● **Directions for this task**
Once the line containing "wm_TenantID : uuid;" has been written out, stop; until then, restate each line of the entries below word for word from the first.
Segment Start: Data records
(* ===== verification/Queue.v ===== *)
(** * The queue ([internal/queue])

    The Kafka envelopes with their JSON text, the topic names, the trace-header
    carrier and the producer.  A record the producer wrote is appended to the
    log of the world; the consumer's fetch and commit are in the worker pool. *)

From S2P Require Import Prelude Time Domain Json World.

(** ** message.go *)

Record Message := MkMessage {
  m_NotificationID : uuid;
  m_TenantID : uuid;
  m_Channel : Channel;
  m_RecipientID : string;
  m_RecipientAddress : string;
  m_TemplateID : option uuid;
  m_Payload : gomap;
  m_Priority : Z;
  m_Attempt : Z;
  m_MaxAttempts : Z;
  m_EnqueuedAt : gotime;
}.

Record DLQMessage := MkDLQMessage {
  q_Original : Message;
  q_OriginalTopic : string;
  q_FailureReason : string;
  q_ErrorMessage : string;
  q_LastAttempt : Z;
  q_DeadLetteredAt : gotime;
}.

Record WebhookMessage := MkWebhookMessage {
  wm_TenantID : uuid;
  wm_EndpointID : uuid;
  wm_DeliveryID : uuid;
  wm_NotificationID : option uuid;
  wm_Event : string;
  wm_Payload : gomap;
  wm_EndpointURL : string;
  wm_Secret : string;
  wm_Attempt : Z;
  wm_MaxAttempts : Z;
  wm_EnqueuedAt : gotime;
}.

Definition TopicForChannel (ch : Channel) : string := "notifyhub.notifications." +:+ ch.
Definition DLQTopicForChannel (ch : Channel) : string := TopicForChannel ch +:+ ".dlq".
Definition WebhookTopic : string := "notifyhub.webhooks.outbound".

(** admin.go *)
Definition allTopics : list string :=
  flat_map (fun ch => [TopicForChannel ch; DLQTopicForChannel ch])
    [ChannelEmail; ChannelPush; ChannelSMS; ChannelInApp] ++ [WebhookTopic].

(** A Go [int] field holds a 64-bit value. *)
Definition fits_int (z : Z) : Prop := - 2^63 <= z < 2^63.

Section Codecs.
Context `{UuidText}.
Segment End: Data records
● **Answer below**
(* ===== verification/Queue.v ===== *)
(** * The queue ([internal/queue])

    The Kafka envelopes with their JSON text, the topic names, the trace-header
    carrier and the producer.  A record the producer wrote is appended to the
    log of the world; the consumer's fetch and commit are in the worker pool. *)

From S2P Require Import Prelude Time Domain Json World.

(** ** message.go *)

Record Message := MkMessage {
  m_NotificationID : uuid;
  m_TenantID : uuid;
  m_Channel : Channel;
  m_RecipientID : string;
  m_RecipientAddress : string;
  m_TemplateID : option uuid;
  m_Payload : gomap;
  m_Priority : Z;
  m_Attempt : Z;
  m_MaxAttempts : Z;
  m_EnqueuedAt : gotime;
}.

Record DLQMessage := MkDLQMessage {
  q_Original : Message;
  q_OriginalTopic : string;
  q_FailureReason : string;
  q_ErrorMessage : string;
  q_LastAttempt : Z;
  q_DeadLetteredAt : gotime;
}.

Record WebhookMessage := MkWebhookMessage {
  wm_TenantID : uuid;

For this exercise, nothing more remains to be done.